Histórias da Velha Alta
Histórias verdadeiras da Velha Alta
Hoje venho falar-te da Capitó, de seu verdadeiro nome Capitolina.
Quem é esta mulher? Uma tricana, uma criada das Repúblicas, uma senhora, uma mulher muito bonita, culta, nascida em Maiorca.
Eu nasci na Rua do Borralho, ou melhor, Rua de Monplier, que ninguém conhecia, nem o carteiro. Com a demolição dessa parte para a construção da BGU e do Arquivo, fui viver para o Beco dos Militares, paredes meias com o Hospital dos Lázaros, ou o Hospital do Castelo.
No beco já morava a Capitó, e as traseiras da casa dela davam para a cerca do hospital, onde em tempos tinha havido uma leprosaria.

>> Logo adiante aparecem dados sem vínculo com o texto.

Inductive MetadataCall : Type :=
| CallGetChatById (chat_id : UUID)
| CallUpdateChat (chat_id : UUID) (chat_data : ChatUpdatableProperties).

(** [update_chat_metadata_handler] *)
Definition update_chat_metadata_handler (env : MetadataEnv)
    (chat_data : ChatUpdatableProperties) (chat_id : UUID)
    (current_user : UserIdentity) : Result Chat * list MetadataCall :=
  let chat := get_chat_by_id env chat_id in
  if negb (String.eqb (str_UUID env (user_id current_user)) (chat_user_id chat))
  then
    (Raise (mkExc (HTTPException 403)
              "You should be the owner of the chat to update it."),
     [CallGetChatById chat_id])
  else
    (update_chat env chat_id chat_data,
     [CallGetChatById chat_id; CallUpdateChat chat_id chat_data]).

(** The arguments of each [get_answer_generator] call. *)
Definition generator_args (calls : list Call) : list GeneratorArgs :=
  flat_map
    (fun c =>
       match c with
       | CallGetAnswerGenerator args => [args]
       | _ => []
       end) calls.

(** The brains looked up for fallback values. *)
Definition brain_lookups (calls : list Call) : list UUID :=
  flat_map
    (fun c =>
       match c with
       | CallGetBrainById b => [b]
       | _ => []
       end) calls.

(** The question has the three values the handlers fall back for, by the
    test of the first handler ([not x]) and by that of the second
    ([temperature is None]). *)
Definition complete (q : ChatQuestion) : bool :=
  truthy_str (q_model q) && truthy_float (q_temperature q)
  && truthy_int (q_max_tokens q).

Definition complete_for_stream (q : ChatQuestion) : bool :=
  truthy_str (q_model q)
  && match q_temperature q with Some _ => true | None => false end
  && truthy_int (q_max_tokens q).

(** The fallback values each handler starts from. *)
Definition question_defaults : Fallbacks :=
  mkFallbacks "gpt-3.5-turbo" 0.1%float 512%Z.

Definition stream_defaults : Fallbacks :=
  mkFallbacks "gpt-3.5-turbo" 0%float 256%Z.

(** The question a handler goes on with, and the brain it has looked up
    for that: the question itself when it is complete, else the question
    filled from the fallback values. *)
Definition prepared (env : Env) (defaults : Fallbacks) (is_complete : bool)
    (q : ChatQuestion) (brain_id : option UUID) : ChatQuestion * list Call :=
  if is_complete then (q, [])
  else
    (fill_question q (fst (brain_fallbacks env brain_id defaults)),
     snd (brain_fallbacks env brain_id defaults)).
Lemma cli_add_success path r d d' :
  Cli.EmployeeManagementSystem.add_employee (cli_sys path) r d = (Ok (RBool true), d') ->
  exists l,
    load_outcome (d path) = Ok (VList l)
    /\ App.EmployeeManagementSystem.id_exists l r = Ok false
    /\ writable d path = true
    /\ d' = update d path (written (d path) (Json (Some 4%nat) (VList (l ++ [r])))).
Proof.
  rewrite cli_add_eq.
  destruct (load_outcome (d path)) as [all|e] eqn:Hload; [|discriminate].
  destruct (py_iter all) as [employees|e] eqn:Hiter; [|discriminate].
  destruct (App.EmployeeManagementSystem.id_exists employees r) as [[|]|e] eqn:Hscan;
    try discriminate.
  destruct (py_append all r) as [all'|e] eqn:Happ; [|discriminate].
  destruct (py_iter_append _ _ _ _ Hiter Happ) as [-> ->].
  destruct (writable d path) eqn:Hw; [|discriminate].
  intros [= <-]. now exists employees.
Qed.

Lemma holds_after_write (d : disk) path all l :
  load_outcome (d path) = Ok all ->
  holds (update d path (written (d path) (Json (Some 4%nat) (VList l)))) path l.
Proof.
  intros H. apply holds_iff. rewrite update_same.
  now apply load_outcome_written with (all := all).
Qed.
(** * timelms sampler: period generation and the fetch loop

    A shallow embedding of [scripts/utils.py] (the period generator
    [get_periods] with [check_invalid_date]) and of [scripts/sampler_api.py]
    ([build_query], the query length guard and the fetch loop), with the
    properties of the design document proved or refuted on it.

    Conventions of the embedding.
    - A Python [datetime] is a record of its seven fields.  Arithmetic on
      datetimes goes through the proleptic Gregorian ordinal, as the standard
      library does; instants are counted in microseconds ([to_us]).
    - The datetimes of the source are naive.  [timestamp()] interprets them in
      the local zone; the zone is taken to have a constant offset, so that a
      difference of two timestamps is the difference of the two naive values.
      The timestamps are floats in the source and exact integers here.  A
      float keeps the microsecond of a timestamp below 2^34 seconds, that is
      up to the year 2513: a statement that depends on the comparison of
      [check_invalid_date] to the microsecond bounds the year of [now].
    - The integers of the source are unbounded and so are those here, but
      [datetime()] takes C integers, [pd.Period] reads the years 1000 to
      9999 and [timestamp()] raises on the first day of the year 1: a
      statement that the generator returns its windows bounds the years,
      and one about a combination that is no date bounds its integers.
    - [args.sleep_duration] is an integer and, after the first failure, a
      float; it is an exact rational here.  [time.sleep] raises
      [ValueError] on a negative length, which is modelled, and
      [OverflowError] beyond 2^63 nanoseconds, which is not: a statement
      that depends on the value of the sum or on the sleep of the handler
      being taken bounds the lengths by 10^8 seconds.
    - [datetime.now()] is read from a parameter [now], fixed over a run.
    - A raised, uncaught exception is [None] in the [option] monad.
    - A character of a Python string is one [ascii] of a Rocq [string]. *)

From Stdlib Require Import ZArith Lia QArith Lqa String Ascii List.
From stdpp Require Import base option list gmap strings.

Local Open Scope Z_scope.

(** ** The calendar of [datetime] *)

Module Calendar.

Definition MINYEAR : Z := 1.
Definition MAXYEAR : Z := 9999.
Definition MAXORDINAL : Z := 3652059.

Definition is_leap (year : Z) : bool :=
  (year mod 4 =? 0) && (negb (year mod 100 =? 0) || (year mod 400 =? 0)).
(** * chat_pulse: the OAuth2 login state machine and the /guilds reconciliation

    A shallow embedding of [auth.js] (handleLogin, handleCallback),
    of the parts of [discord.js] that the /guilds route calls
    (getUserGuilds, getChannels) and of the /guilds and /callback routes of
    [server.js], followed by the properties of the specification that are
    about them.

    JavaScript values are kept dynamic (one inductive type of JSON-like
    values), remote HTTP answers and the random draw are inputs, the session
    object and the list of remote calls issued are threaded as state, and
    [return] / [throw] / [try ... catch] are the three completions of a small
    monad.  Strings are sequences of UTF-8 bytes.  The log lines
    ([console.log], [console.error]) are left out. *)

From Stdlib Require Import ZArith String Ascii List Bool Lia.
From Stdlib Require Import DecimalString DecimalPos DecimalN NArithRing.
From stdpp Require Import base list strings.
Import ListNotations.

Set Warnings "-register-all".

Local Open Scope string_scope.
Local Open Scope list_scope.
Local Open Scope Z_scope.

(** ** JavaScript values *)

Module Js.

(** The values that reach this program: what [JSON.parse] produces, what the
    query-string parser produces (strings, arrays, objects) and [undefined]
    for an absent property.  [JNum] holds the integral Numbers; an object is
    the list of its own properties, first binding of a key first. *)
Inductive value : Type :=
| JUndefined
| JNull
| JBool (b : bool)
| JNum (n : Z)
| JStr (s : string)
| JArr (items : list value)
| JObj (fields : list (string * value)).

(** A thrown [Error]: its constructor name and its message. *)
Record exn : Type := JsError { exn_name : string; message : string }.

Definition TypeError (msg : string) : exn := JsError "TypeError" msg.
Definition SyntaxError (msg : string) : exn := JsError "SyntaxError" msg.

(** ToBoolean. *)
Definition truthy (v : value) : bool :=
  match v with
  | JUndefined | JNull => false
  | JBool b => b
  | JNum n => negb (n =? 0)
  | JStr s => negb (s =? "")%string
  | JArr _ | JObj _ => true
  end.

(** [a || b]. *)
Definition or_else (a b : value) : value := if truthy a then a else b.

(** [a === b].  Arrays and objects compare by identity; no comparison of this
    program has the same object on both sides (one side is a literal, or
    the two sides come from the query string and from the session store),
    so an object operand makes the comparison false. *)
Definition strict_eq (a b : value) : bool :=
  match a, b with
  | JUndefined, JUndefined => true
  | JNull, JNull => true
  | JBool x, JBool y => Bool.eqb x y
  | JNum x, JNum y => (x =? y)%Z
  | JStr x, JStr y => (x =? y)%string
  | _, _ => false
  end.

Fixpoint lookup_field (k : string) (fs : list (string * value)) : value :=
  match fs with
  | [] => JUndefined
  | (k', v) :: rest => if (k' =? k)%string then v else lookup_field k rest
  end.

(** [v.k] for the property names this program reads (none of them is an
    array index or a method): reading a property of [undefined] or [null]
    throws, a primitive or an array only has [length]. *)
Definition get_prop (v : value) (k : string) : exn + value :=
  match v with
  | JUndefined =>
      inl (TypeError ("Cannot read properties of undefined (reading '" +:+ k +:+ "')"))
  | JNull =>
      inl (TypeError ("Cannot read properties of null (reading '" +:+ k +:+ "')"))
  | JObj fs => inr (lookup_field k fs)
  | JArr items =>
      inr (if (k =? "length")%string then JNum (Z.of_nat (List.length items))
           else JUndefined)
  | JStr s =>
      inr (if (k =? "length")%string then JNum (Z.of_nat (String.length s))
           else JUndefined)
  | JBool _ | JNum _ => inr JUndefined
  end.

(** *** BigInt conversion *)

(** The white space and line terminators of the ASCII range. *)
Definition is_space (c : ascii) : bool :=
  let n := nat_of_ascii c in
  ((9 <=? n) && (n <=? 13))%nat || (n =? 32)%nat.

(** The string without its leading white space and line terminators
    (StrWhiteSpaceChar), as code points in UTF-8: U+0009 to U+000D, U+0020,
    U+00A0, U+1680, U+2000 to U+200A, U+2028, U+2029, U+202F, U+205F, U+3000
    and U+FEFF. *)
Fixpoint trim_left (s : string) : string :=
  match s with
  | String c rest =>
      if is_space c then trim_left rest
      else
        match s with
        | String "194" (String "160" r) => trim_left r
        | String "225" (String "154" (String "128" r)) => trim_left r
        | String "226" (String "128" (String c3 r)) =>
            let n := nat_of_ascii c3 in
            if ((128 <=? n) && (n <=? 138) || (n =? 168) || (n =? 169)
                || (n =? 175))%nat
            then trim_left r else s
        | String "226" (String "129" (String "159" r)) => trim_left r
        | String "227" (String "128" (String "128" r)) => trim_left r
        | String "239" (String "187" (String "191" r)) => trim_left r
        | _ => s
        end
  | EmptyString => EmptyString
  end.

(** The string is white space from end to end. *)
Definition blank (s : string) : bool :=
  match trim_left s with
  | EmptyString => true
  | String _ _ => false
  end.

(** The string without its trailing white space: what is white space up to
    the end is dropped. *)
Fixpoint trim_right (s : string) : string :=
  match s with
  | EmptyString => EmptyString
  | String c rest =>
      if blank s then EmptyString else String c (trim_right rest)
  end.

Definition trim (s : string) : string := trim_right (trim_left s).

(** The value of a digit in a radix up to 16, if it is one. *)
Definition digit_value (radix : Z) (c : ascii) : option Z :=
  let n := Z.of_nat (nat_of_ascii c) in
  let d :=
    if (48 <=? n) && (n <=? 57) then Some (n - 48)
    else if (97 <=? n) && (n <=? 102) then Some (n - 87)
    else if (65 <=? n) && (n <=? 70) then Some (n - 55)
    else None in
  match d with
  | Some x => if x <? radix then Some x else None
  | None => None
  end.

Fixpoint digits_from (radix : Z) (acc : Z) (s : string) : option Z :=
  match s with
  | EmptyString => Some acc
  | String c rest =>
      match digit_value radix c with
      | Some d => digits_from radix (radix * acc + d) rest
      | None => None
      end
  end.

(** One or more digits of the radix. *)
Definition digits (radix : Z) (s : string) : option Z :=
  match s with
  | EmptyString => None
  | _ => digits_from radix 0 s
  end.

(** StringToBigInt: surrounding white space is dropped; the empty string is
    0; a literal is [0x], [0o] or [0b] followed by digits of that radix, or
    decimal digits with an optional sign.  Anything else is no BigInt. *)
Definition string_to_bigint (s : string) : option Z :=
  match trim s with
  | EmptyString => Some 0
  | String "0" (String ("x" | "X") rest) => digits 16 rest
  | String "0" (String ("o" | "O") rest) => digits 8 rest
  | String "0" (String ("b" | "B") rest) => digits 2 rest
  | String "+" rest => digits 10 rest
  | String "-" rest => option_map Z.opp (digits 10 rest)
  | t => digits 10 t
  end.

(** *** Numbers as strings *)

(** The decimal digits of a natural number. *)
Definition digits_of (n : Z) : string :=
  DecimalString.NilZero.string_of_uint (N.to_uint (Z.to_N n)).

(** Among the multiples of a power of ten that round to the Number [v], the
    one nearest to [v], for the highest power that has one: the powers are
    tried from [10 ^ (fuel - 1)] down.  [low2] and [high2] are twice the
    bounds of what rounds to [v], which belong to it when [closed]. *)
Fixpoint shortest_from (fuel : nat) (v low2 high2 : Z) (closed : bool) : Z :=
  match fuel with
  | O => v
  | S j =>
      let p := 10 ^ Z.of_nat j in
      let lo := v / p * p in
      let hi := lo + p in
      let rounds_to_v w :=
        (0 <? w)
        && (if closed then (low2 <=? 2 * w) && (2 * w <=? high2)
            else (low2 <? 2 * w) && (2 * w <? high2)) in
      match rounds_to_v lo, rounds_to_v hi with
      | true, true =>
          if v - lo <? hi - v then lo
          else if hi - v <? v - lo then hi
          else if Z.even (lo / p) then lo else hi
      | true, false => lo
      | false, true => hi
      | false, false => shortest_from j v low2 high2 closed
      end
  end.

(** The integer that the digits of Number::toString denote for a positive
    integral Number [v]: [v] itself up to 2^53, where every integer is a
    Number, and beyond that the integer with the fewest significant digits
    that rounds to [v] (to nearest, ties to the even significand). *)
Definition shortest (v : Z) : Z :=
  if v <=? 2 ^ 53 then v
  else
    let ulp := 2 ^ (Z.log2 v - 52) in
    let significand := v / ulp in
    let below := if significand =? 2 ^ 52 then ulp / 2 else ulp in
    shortest_from 330 v (2 * v - below) (2 * v + ulp) (Z.even significand).

Fixpoint strip_zeros (s : string) : string :=
  match s with
  | EmptyString => EmptyString
  | String c rest =>
      match strip_zeros rest with
      | EmptyString =>
          if Ascii.eqb c "0" then EmptyString else String c EmptyString
      | t => String c t
      end
  end.

(** [String(n)] for an integral Number: its digits below 10^21, and from
    there on the significant digits with an exponent. *)
Definition number_to_string (n : Z) : string :=
  if n =? 0 then "0"
  else
    let w := shortest (Z.abs n) in
    let ds := digits_of w in
    (if n <? 0 then "-" else "")
    +:+ (if w <? 10 ^ 21 then ds
         else
           let exponent := "e+" +:+ digits_of (Z.of_nat (String.length ds) - 1) in
           match strip_zeros ds with
           | String d EmptyString => String d exponent
           | String d more => String d ("." +:+ more +:+ exponent)
           | EmptyString => ds
           end).

(** An object has an own property of the given name. *)
Definition has_own (k : string) (fields : list (string * value)) : bool :=
  existsb (fun kv => (fst kv =? k)%string) fields.

(** [String(v)] and the string of [v] as a primitive.  An array is the join
    of its elements with commas, where [null] and [undefined] count as
    empty.  An object is ["[object Object]"] by the method it inherits; an
    own property [toString] hides that method and, as no value here is a
    function, leaves the object without a primitive. *)
Fixpoint to_string (v : value) : exn + string :=
  match v with
  | JUndefined => inr "undefined"
  | JNull => inr "null"
  | JBool b => inr (if b then "true" else "false")
  | JNum n => inr (number_to_string n)
  | JStr s => inr s
  | JArr items =>
      (fix join (first : bool) (items : list value) : exn + string :=
         match items with
         | [] => inr ""
         | x :: rest =>
             match (match x with
                    | JUndefined | JNull => inr ""
                    | _ => to_string x
                    end) with
             | inl e => inl e
             | inr s =>
                 match join false rest with
                 | inl e => inl e
                 | inr t => inr ((if first then "" else ",") +:+ s +:+ t)
                 end
             end
         end) true items
  | JObj fields =>
      if has_own "toString" fields
      then inl (TypeError "Cannot convert object to primitive value")
      else inr "[object Object]"
  end.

Ora a nossa amiga, que era solteira, tinha um namorado, pessoa ligada à Universidade. Tinha também uma cadeira muito engraçada (nunca vi outra), em que se sentava à porta de casa, e onde muitas vezes cochilava. Numa bela tarde, tendo passado pelas “brasas”, e como o quarto de dormir era contínuo à sala de entrada, olhou e viu debaixo da cama uma “cobra”.
Começou a gritar e a chamar pelo Ti Augusto sapateiro. Lá vai o Augusto armado para caçar a dita cuja, até porque havia cobras, vinham da cerca e também do Jardim Botânico. Só que, quando ele sai debaixo da cama, a cobra não era nada mais nada menos que uma gravata preta.
Durante muitos dias houve falatório e risada. Até os pequenitos, como eu, passavam a correr e gritavam “olha a cobra”.
Digo-te ainda que a Capitó, juntamente com uma outra de seu nome Cândida, mas que todos chamavam carinhosamente Candinha, eram duas figuras ímpares na Alta. Tinham amigos em todas as altas camadas sociais. De vez em quando, esses amigos vinham fazer-lhes serenatas. O emissor Rádio Clube Português andou durante várias semanas a entrevistá-las; fez uma grande reportagem sobre estas mulheres. Pena ter-se perdido, ou não…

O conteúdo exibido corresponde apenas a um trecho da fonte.